◆ THE RECORDS:
Lemma the_qp_run q qp t : _queue_pair q = Some qp → the_qp q t = Ok (qp, q, t).
Proof. intros E. unfold the_qp. run. by rewrite E. Qed.

Lemma post_chain_run q qp wrs t :
  _queue_pair q = Some qp → chain (Z.to_nat rbatch) (_batch_wrs q) 0 = Some wrs →
  post_chain q t = Ok (env_post_recv t qp wrs, q, Cpost_recv qp wrs :: t).
Proof.
  intros Eq Ec. unfold post_chain, the_qp. run. by rewrite Eq, Ec.
Qed.

Lemma post_loops_run q qp n t :
  _queue_pair q = Some qp → batch_ok (_batch_wrs q) →
  ∃ ret k u, post_loops n q t = Ok (ret, q, u ++ t) ∧
    Forall (posts_prefix qp (_batch_wrs q) 32) u ∧
    accepted qp (u ++ t) = accepted qp t + 32 * Z.of_nat k ∧
    (ret = 0 ∧ k = n ∨ ret ≠ 0 ∧ (k < n)%nat).
Proof.
  intros Eq Hok. pose proof (batch_ok_length _ Hok) as Hl. revert t.
  induction n as [|n IH]; intros t; cbn [post_loops].
  { exists 0, O, []. split; [done|]. split; [constructor|]. cbn [app]. split; [lia|]. by left. }
  pose proof (post_chain_run q qp _ t Eq (chain_full _ Hok)) as Hc.
  set (c := Cpost_recv qp (to_recv <$> _batch_wrs q)) in *.
  assert (posts_prefix qp (_batch_wrs q) 32 c) as Hp.
  { exists 32%nat. split; [lia|]. by rewrite take_ge by lia. }
  rewrite (bind_run _ _ _ _ _ _ _ Hc).
  destruct (nonzero (env_post_recv t qp (to_recv <$> _batch_wrs q))) eqn:En; unfold nonzero in En.
  - eexists _, O, [c]. split; [reflexivity|]. split; [by repeat constructor|].
    cbn [accepted app c]. rewrite bool_decide_eq_true_2, length_fmap, Hl by done. cbn [andb].
    apply negb_true_iff in En. rewrite En. split; [lia|].
    right. split; [by apply Z.eqb_neq|lia].
  - destruct (IH (c :: t)) as (ret & k & u & E & Hu & Ha & Hr).
    apply negb_false_iff in En.
    exists ret, (S k), (u ++ [c]). rewrite <-app_assoc. cbn [app]. split; [done|].
    split; [by apply Forall_app; split; [|repeat constructor]|].
    rewrite Ha. cbn [accepted c]. rewrite bool_decide_eq_true_2, length_fmap, Hl, En by done. cbn [andb]. split; [lia|].
    destruct Hr as [[-> ->]|[? ?]]; [left|right]; split; lia || done.
Qed.

Lemma posts_prefix_weaken qp wrs n n' c : n ≤ n' → posts_prefix qp wrs n c → posts_prefix qp wrs n' c.
Proof using. intros ? (m & ? & ->). exists m. split; [lia|done]. Qed.

(** The last, shorter batch: the chain is cut, posted and restored. *)
Lemma post_remainder_run q qp r t :
  _queue_pair q = Some qp → batch_ok (_batch_wrs q) → (0 < r < 32)%nat →
  let wrs := to_recv <$> take r (_batch_wrs q) in
  (modify (λ q, set_batch (alter (set_next None) (r - 1)%nat (_batch_wrs q)) q) ;;
   ret ← post_chain;
   modify (λ q, set_batch (alter (set_next (Some r)) (r - 1)%nat (_batch_wrs q)) q) ;;
   mret ret) q t
  = Ok (env_post_recv t qp wrs, q, Cpost_recv qp wrs :: t).
Proof.
  intros Eq Hok Hr wrs.
  rewrite (bind_run _ _ _ _ tt _ t (eq_refl (Ok (tt, _, t)))).
  set (q1 := set_batch _ q).
  rewrite (bind_run _ _ _ _ _ _ _ (post_chain_run q1 qp wrs t Eq (chain_cut _ _ Hok Hr))).
  run. unfold q1. cbn [set_batch _batch_wrs _queue_pair _rcv_buf_size _refill_threshold _requests].
  rewrite cut_restore by done. by destruct q.
Qed.

Lemma post_batched_run q qp count t :
  _queue_pair q = Some qp → batch_ok (_batch_wrs q) → 0 ≤ count →
  ∃ r u, post_batched_empty_recv count q t = Ok (r, q, u ++ t) ∧
    Forall (posts_prefix qp (_batch_wrs q) (Z.min 32 count)) u ∧
    (r = count ∧ accepted qp (u ++ t) = accepted qp t + count ∨
     r = -1 ∧ accepted qp (u ++ t) < accepted qp t + count).
Proof.
  intros Eq Hok Hc. pose proof (batch_ok_length _ Hok) as Hl.
  unfold post_batched_empty_recv, rbatch.
  pose proof (Z.quot_rem' count 32) as Hqr.
  pose proof (Z.rem_bound_pos count 32 Hc ltac:(lia)) as Hrb.
  pose proof (Z.quot_pos count 32 Hc ltac:(lia)) as Hq.
  set (loops := Z.quot count 32) in *. set (rem := Z.rem count 32) in *. cbn zeta.
  destruct (post_loops_run q qp (Z.to_nat loops) t Eq Hok) as (ret & k & u & E & Hu & Ha & Hr).
  assert (Forall (posts_prefix qp (_batch_wrs q) (Z.min 32 count)) u) as Hu'.
  { destruct (decide (loops = 0)) as [E0|].
    - rewrite E0 in E. cbn in E. injection E as _ E. change t with ([] ++ t) in E at 1.
      apply app_inv_tail in E as <-. constructor.
    - eapply Forall_impl; [exact Hu|]. intros c. apply posts_prefix_weaken. lia. }
  rewrite (bind_run _ _ _ _ _ _ _ E).
  destruct Hr as [[-> ->]|[Hr Hk]].
  - destruct (Z.ltb_spec 0 rem) as [Hrem|Hrem]; cbn [Z.eqb andb].
    + replace (Z.to_nat (rem - 1)) with (Z.to_nat rem - 1)%nat by lia.
      rewrite (bind_run _ _ _ _ _ _ _
        (post_remainder_run q qp (Z.to_nat rem) (u ++ t) Eq Hok ltac:(lia))).
      set (wrs := to_recv <$> _). set (c := Cpost_recv qp wrs).
      assert (Z.of_nat (length wrs) = rem) as Hlen
        by (unfold wrs; rewrite length_fmap, length_take; lia).
      eexists _, (c :: u). run. split; [reflexivity|]. split.
      { constructor; [|done]. exists (Z.to_nat rem). split; [lia|done]. }
      cbn [app accepted c]. rewrite bool_decide_eq_true_2, Hlen, Ha by done. cbn [andb]. unfold nonzero.
      destruct (env_post_recv (u ++ t) qp wrs =? 0); cbn [negb]; [left|right]; split; lia || done.
    + eexists _, u. run. split; [reflexivity|]. split; [done|]. left. rewrite Ha. split; [done|lia].
  - rewrite (proj2 (Z.eqb_neq ret 0) Hr). cbn [andb]. eexists _, u. run.
    split; [reflexivity|]. split; [done|]. right. unfold nonzero.
    rewrite (proj2 (Z.eqb_neq ret 0) Hr). split; [done|]. rewrite Ha. lia.
Qed.

Lemma posts_completed qp wrs n cq u t :
  Forall (posts_prefix qp wrs n) u → completed cq (u ++ t) = completed cq t.
Proof. induction 1 as [|c u (m & ? & ->) Hu IH]; cbn; done. Qed.

Lemma poll_accepted qp cq num t : accepted qp (Cpoll_cq cq num :: t) = accepted qp t.
Proof. done. Qed.

Lemma refill_run q qp t :
  _queue_pair q = Some qp → batch_ok (_batch_wrs q) →
  _requests q < _refill_threshold q → _refill_threshold q ≤ _rcv_buf_size q →
  ∃ u, refill q t = Ok (true, set_requests (_rcv_buf_size q) q, u ++ t) ∧
    Forall (posts_prefix qp (_batch_wrs q) (Z.min 32 (_rcv_buf_size q - _requests q))) u ∧
    (accepted qp (u ++ t) = accepted qp t + (_rcv_buf_size q - _requests q) ∨
     accepted qp (u ++ t) < accepted qp t + (_rcv_buf_size q - _requests q)).
Proof.
  intros Eq Hok Hlt Hle. unfold refill.
  rewrite (bind_run _ _ _ _ _ _ _ (eq_refl (Ok (q, q, t)))).
  rewrite (proj2 (Z.ltb_lt _ _) Hlt).
  destruct (post_batched_run q qp (_rcv_buf_size q - _requests q) t Eq Hok ltac:(lia))
    as (r & u & E & Hu & Hr).
  rewrite (bind_run _ _ _ _ _ _ _ E). exists u. run.
  split; [done|]. split; [done|]. destruct Hr as [[_ ?]|[_ ?]]; [by left|by right].
Qed.

(** ** Polling *)

Lemma poll_loop_returns {S} fuel cq num k t (s : S) :
  (k < fuel)%nat →
  (∀ j, (j < k)%nat → (env_poll_cq (replicate j (Cpoll_cq cq num) ++ t) cq num).1 = 0) →
  (env_poll_cq (replicate k (Cpoll_cq cq num) ++ t) cq num).1 ≠ 0 →
  poll_loop fuel cq num true s t =
  Ok (env_poll_cq (replicate k (Cpoll_cq cq num) ++ t) cq num, s,
      replicate (Datatypes.S k) (Cpoll_cq cq num) ++ t).
Proof.
  revert fuel t. induction k as [|k IH]; intros fuel t Hf Hz Hnz;
    (destruct fuel as [|fuel]; [lia|]); cbn [poll_loop]; run.
  - cbn [replicate app] in *. by rewrite (proj2 (Z.eqb_neq _ _) Hnz).
  - pose proof (Hz O ltac:(lia)) as H0. cbn in H0. rewrite H0. cbn [andb Z.eqb].
    assert (∀ j, replicate (Datatypes.S j) (Cpoll_cq cq num) ++ t
                 = replicate j (Cpoll_cq cq num) ++ Cpoll_cq cq num :: t) as Hs.
    { intros j. by rewrite replicate_S_end, <-app_assoc. }
    rewrite (IH fuel (Cpoll_cq cq num :: t)).
    + by rewrite <-!Hs.
    + lia.
    + intros j Hj. rewrite <-Hs. apply Hz. lia.
    + by rewrite <-Hs.
Qed.

(** Whatever a polling loop returned is the answer to its last poll; the
    polls before it returned nothing. *)
Lemma poll_loop_inv {S} fuel cq num b (s : S) t r s' t' qp :
  poll_loop fuel cq num b s t = Ok (r, s', t') →
  s' = s ∧ accepted qp t' = accepted qp t ∧
  completed cq t' = completed cq t + Z.max 0 r.1 ∧
  (b = true → r.1 ≠ 0) ∧
  ∃ tr, r = env_poll_cq tr cq num ∧ completed cq tr = completed cq t ∧
        accepted qp tr = accepted qp t.
Proof.
  revert t. induction fuel as [|fuel IH]; intros t; cbn [poll_loop]; run; [done|].
  destruct (b && _) eqn:Eb.
  - intros E. apply IH in E as (-> & Ha & Hc & Hb & tr & ? & Hct & Hat).
    apply andb_true_iff in Eb as [_ Ez%Z.eqb_eq].
    cbn [accepted completed] in *. rewrite Z.eqb_refl, Ez in *.
    repeat split; [done|lia|done|]. exists tr. repeat split; [done|lia|done].
  - intros [= <- <- <-]. cbn [accepted completed]. rewrite Z.eqb_refl.
    repeat split; [lia| |by exists t].
    intros ->. apply andb_false_iff in Eb as [|Ez%Z.eqb_neq]; done.
Qed.

Lemma poll_inv b q qp t wc q' t' :
  _queue_pair q = Some qp → poll b q t = Ok (wc, q', t') →
  ∃ r tr, r = env_poll_cq tr (qp_recv_cq qp) wc_size ∧ wc = poll_result r ∧
    completed (qp_recv_cq qp) tr = completed (qp_recv_cq qp) t ∧
    accepted qp tr = accepted qp t ∧
    q' = set_requests (_requests q - wc.2) q ∧
    accepted qp t' = accepted qp t ∧
    completed (qp_recv_cq qp) t' = completed (qp_recv_cq qp) t + Z.max 0 r.1 ∧
    (b = true → r.1 ≠ 0).
Proof.
  intros Eq Hp. unfold poll, _poll in Hp. run_inv.
  match goal with E : the_qp _ _ = _ |- _ =>
    rewrite (the_qp_run _ _ _ Eq) in E; injection E as <- <- <- end.
  match goal with E : poll_loop _ _ _ _ _ _ = _ |- _ =>
    apply (poll_loop_inv _ _ _ _ _ _ _ _ _ qp) in E as (-> & ? & ? & ? & tr & -> & ? & ?) end.
  eexists _, tr. repeat split; done.
Qed.
End Runs.
Lemma keeps_remove qp : keeps (remove_executor qp).
Proof.
  intros x t a x' t' E Hx. unfold remove_executor in E.
  step_inv E.
  destruct (_executors_by_conn x !! qp) as [conn|] eqn:Ec; [|run_inv; split; [done|apply grows_refl]].
  bind_inv E as e ? ? E1. apply deref_inv in E1 as (_ & -> & ->).
  bind_inv E as ? x1 ? E1. step_inv E. bind_inv E as ? x3 ? E3. run_inv_at E.
  assert (executors_ok o x1 ∧ grows x x1) as [Hs1 Hg1].
  { destruct (_executors_by_name x !! node e) as [l|]; [|run_inv; split; [done|apply grows_refl]].
    step_inv E1. rename E1 into E2.
    destruct (executors_ok_names o x (delete (node e) (_executors_by_name x)) Hx) as [Hs Hg].
    { intros k l' [_ Hk]%lookup_delete_Some. by eapply xi_name. }
    destruct (keeps_release _ _ _ _ _ _ E2 Hs). split; [done|]. by eapply grows_trans; [exact Hg|]. }
  destruct (executors_ok_conns o x1 (delete qp (_executors_by_conn x1)) Hs1) as [Hs2 Hg2].
  { intros k l [_ Hk]%lookup_delete_Some. by eapply xi_conn. }
  destruct (keeps_release _ _ _ _ _ _ E3 Hs2).
  split; [done|]. eapply grows_trans; [exact Hg1|]. by eapply grows_trans; [exact Hg2|].
Qed.

Lemma keeps_connect exec qp x t a x' t' :
  connect_executor exec qp x t = Ok (a, x', t') →
  (∃ e, heap x !! exec = Some e ∧ _connection e ≠ None) →
  executors_ok o x → executors_ok o x' ∧ grows x x'.
Proof.
  intros E He Hx. unfold connect_executor in E. step_inv E. step_inv E.
  destruct (executors_ok_conns o x (<[qp := exec]> (_executors_by_conn x)) Hx) as [Hs Hg].
  { intros k l [[<- <-]|[_ Hk]]%lookup_insert_Some; [done|]. by eapply xi_conn. }
  destruct (_executors_by_conn x !! qp) as [old|]; [|by run_inv_at E].
  destruct (keeps_release _ _ _ _ _ _ E Hs). split; [done|]. by eapply grows_trans; [exact Hg|].
Qed.

Lemma no_leases_at_next x : executors_ok o x → ∀ i y, o !! i = Some y → l_node y ≠ next_loc x.
Proof. intros Hx i y Hi. pose proof (xi_leases _ _ Hx _ _ Hi). lia. Qed.
(* ===== verification/Rdma.v ===== *)
(** * Active and passive endpoints, completion pollers

    [Address], [RDMAActive] and [RDMAPassive] of
    src/rdmalib/include/rdmalib/rdmalib.hpp and src/rdmalib/lib/rdmalib.cpp, and
    [Poller] and [EventPoller] of src/rdmalib/include/rdmalib/poller.hpp and
    src/rdmalib/lib/poller.cpp.  Null handles are zero. *)

From S2P Require Import Prelude Verbs PrivateData Buffer Queue Connection.

Module Rdma.

(** ** Address *)

Record Address := mk_addr { addrinfo : Z; _port : Z }.

Definition addr_default : Address := mk_addr 0 (u32 (-1)).

(** [Address(Address&&)] and [operator=(Address&&)]: the new value and what is
    left of the source. *)
Definition addr_move (obj : Address) : Address * Address :=
  (mk_addr (addrinfo obj) (_port obj), mk_addr 0 (_port obj)).

Definition set_port (p : Z) (a : Address) : Address := mk_addr (addrinfo a) (u32 p).

Section Address.
Context `{Env} {S : Type}.

(** [Address(ip, port, passive)] *)
Definition addr_construct (ip : string) (port : Z) (passive : bool) : M S Address :=
  expect_false (bool_decide (ip = ""%string)) ;;
  r ← ext (Cgetaddrinfo ip port passive) (λ tr, env_getaddrinfo tr ip port);
  expect_zero r.1 ;;
  mret (mk_addr r.2 (u32 port)).

Definition addr_destroy (a : Address) : M S unit :=
  when (nonzero (addrinfo a)) (ext (Cfreeaddrinfo (addrinfo a)) (λ _, tt)).
End Address.

(** ** RDMAActive *)

(** [conn_param.private_data]: null, or a pointer to the argument of the call of
    [connect] that set it, which is gone when that call has returned. *)
Inductive private_param : Type := NoData | PointsTo (v : Z) | Dangling.

Record active := mk_active {
  _conn : option Connection.t; _addr : Address; _pd : Z; _recv_buf : Z;
  max_inline_data : Z; conn_param : private_param; _is_connected : bool }.

Definition set_conn (c : option Connection.t) (a : active) : active :=
  mk_active c (_addr a) (_pd a) (_recv_buf a) (max_inline_data a) (conn_param a) (_is_connected a).
Definition set_pd (p : Z) (a : active) : active :=
  mk_active (_conn a) (_addr a) p (_recv_buf a) (max_inline_data a) (conn_param a) (_is_connected a).
Definition set_param (p : private_param) (a : active) : active :=
  mk_active (_conn a) (_addr a) (_pd a) (_recv_buf a) (max_inline_data a) p (_is_connected a).
Definition set_connected (b : bool) (a : active) : active :=
  mk_active (_conn a) (_addr a) (_pd a) (_recv_buf a) (max_inline_data a) (conn_param a) b.
(** *** The executors' thread *)

Definition _handle_message (wc : ibv_wc) : M manager unit :=
  if nonzero (wc_status wc) then mret tt else
  let id := wc_wr_id wc in
  let qp := wc_qp_num wc in
  exec ← on_executors (ResourceDB.get_executor qp);
  match exec with
  | None => mret tt
  | Some l =>
      e ← on_executors (ResourceDB.deref l);
      (if bool_decide (0 ≤ id < ResourceDB.RECV_BUF_SIZE) then mret tt
       else raise (Undefined "receive slot out of bounds")) ;;
      msg ← (λ m t, Ok (messages t qp id, m, t));
      match msg with
      | NodeRegistration name =>
          s ← lift (from_opt "unterminated node name" (c_str name));
          on_executors (ResourceDB.register_executor qp (String.string_of_list_ascii s)) ;; mret tt
      | LeaseDeallocationMsg d => on_db (ResourceDB.close_lease d)
      | UnknownMessage _ => mret tt
      end ;;
      conn ← lift (from_opt "null connection" (ResourceDB._connection e));
      on_conn conn (Connection.receive_wcs (Queue.update_requests (-1))) ;;
      on_conn conn (Connection.receive_wcs Queue.refill) ;;
      mret tt
  end.

Definition _handle_executor_connection (exec : nat) : M manager unit :=
  e ← on_executors (ResourceDB.deref exec);
  conn ← lift (from_opt "null connection" (ResourceDB._connection e));
  qp ← conn_qp_num conn;
  on_executors (ResourceDB.connect_executor exec qp).

Definition _handle_executor_disconnection (conn : Z) : M manager unit :=
  qp ← conn_qp_num conn;
  on_executors (ResourceDB.remove_executor qp) ;; mret tt.

Definition handle_executor_op (op : exec_op) : M manager unit :=
  match op with
  | ExecConnect exec => _handle_executor_connection exec
  | ExecDisconnect conn => _handle_executor_disconnection conn
  end.

(** The inner loop: everything that is in the queue, in order. *)
Definition drain_executors : M manager unit :=
  q ← gets _executor_queue;
  for_each q (λ op, modify (λ m, set_executor_queue (drop 1 (_executor_queue m)) m) ;;
                    handle_executor_op op).

(** One iteration of [process_executors]. *)
Definition process_executors (poller : Rdma.Poller) : M manager unit :=
  drain_executors ;;
  wcs ← Rdma.poller_poll poller false (-1);
  for_each (Queue.polled wcs) _handle_message.

(** *** The clients' thread *)

Definition update_client (qp : Z) (c : Client) : M manager unit :=
  modify (λ m, set_clients (<[qp := c]> (_clients m)) m).

(** [insert_or_assign(qp_num, std::move(client))] *)
Definition _handle_client_connection (c : Client) : M manager unit :=
  conn ← lift (from_opt "null connection" (connection c));
  qp ← conn_qp_num conn;
  m ← read;
  update_client qp
    (client_move (match _clients m !! qp with Some old => old | None => client_blank end) c).1.

(** The log message after [erase] reads the erased element; its text has no
    effect. *)
Definition _handle_client_disconnection (conn : Z) : M manager unit :=
  qp ← conn_qp_num conn;
  on_executors (ResourceDB.remove_executor qp) ;;
  m ← read;
  match _clients m !! qp with
  | Some c =>
      modify (λ m, set_clients (delete qp (_clients m)) m) ;;
      client_destroy c
  | None => mret tt
  end.

Definition handle_client_op (op : client_op) : M manager unit :=
  match op with
  | ClientConnect c => _handle_client_connection c
  | ClientDisconnect conn => _handle_client_disconnection conn
  end.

◆ REQUIRED ACTION:
When you reach the line in the material above that holds "let wrs := to_recv", begin reproducing lines exactly, and stop after the line that holds "set (loops := Z.quot".

◆ EXERCISE SOLUTION:
  let wrs := to_recv <$> take r (_batch_wrs q) in
  (modify (λ q, set_batch (alter (set_next None) (r - 1)%nat (_batch_wrs q)) q) ;;
   ret ← post_chain;
   modify (λ q, set_batch (alter (set_next (Some r)) (r - 1)%nat (_batch_wrs q)) q) ;;
   mret ret) q t
  = Ok (env_post_recv t qp wrs, q, Cpost_recv qp wrs :: t).
Proof.
  intros Eq Hok Hr wrs.
  rewrite (bind_run _ _ _ _ tt _ t (eq_refl (Ok (tt, _, t)))).
  set (q1 := set_batch _ q).
  rewrite (bind_run _ _ _ _ _ _ _ (post_chain_run q1 qp wrs t Eq (chain_cut _ _ Hok Hr))).
  run. unfold q1. cbn [set_batch _batch_wrs _queue_pair _rcv_buf_size _refill_threshold _requests].
  rewrite cut_restore by done. by destruct q.
Qed.

Lemma post_batched_run q qp count t :
  _queue_pair q = Some qp → batch_ok (_batch_wrs q) → 0 ≤ count →
  ∃ r u, post_batched_empty_recv count q t = Ok (r, q, u ++ t) ∧
    Forall (posts_prefix qp (_batch_wrs q) (Z.min 32 count)) u ∧
    (r = count ∧ accepted qp (u ++ t) = accepted qp t + count ∨
     r = -1 ∧ accepted qp (u ++ t) < accepted qp t + count).
Proof.
  intros Eq Hok Hc. pose proof (batch_ok_length _ Hok) as Hl.
  unfold post_batched_empty_recv, rbatch.
  pose proof (Z.quot_rem' count 32) as Hqr.
  pose proof (Z.rem_bound_pos count 32 Hc ltac:(lia)) as Hrb.
  pose proof (Z.quot_pos count 32 Hc ltac:(lia)) as Hq.
  set (loops := Z.quot count 32) in *. set (rem := Z.rem count 32) in *. cbn zeta.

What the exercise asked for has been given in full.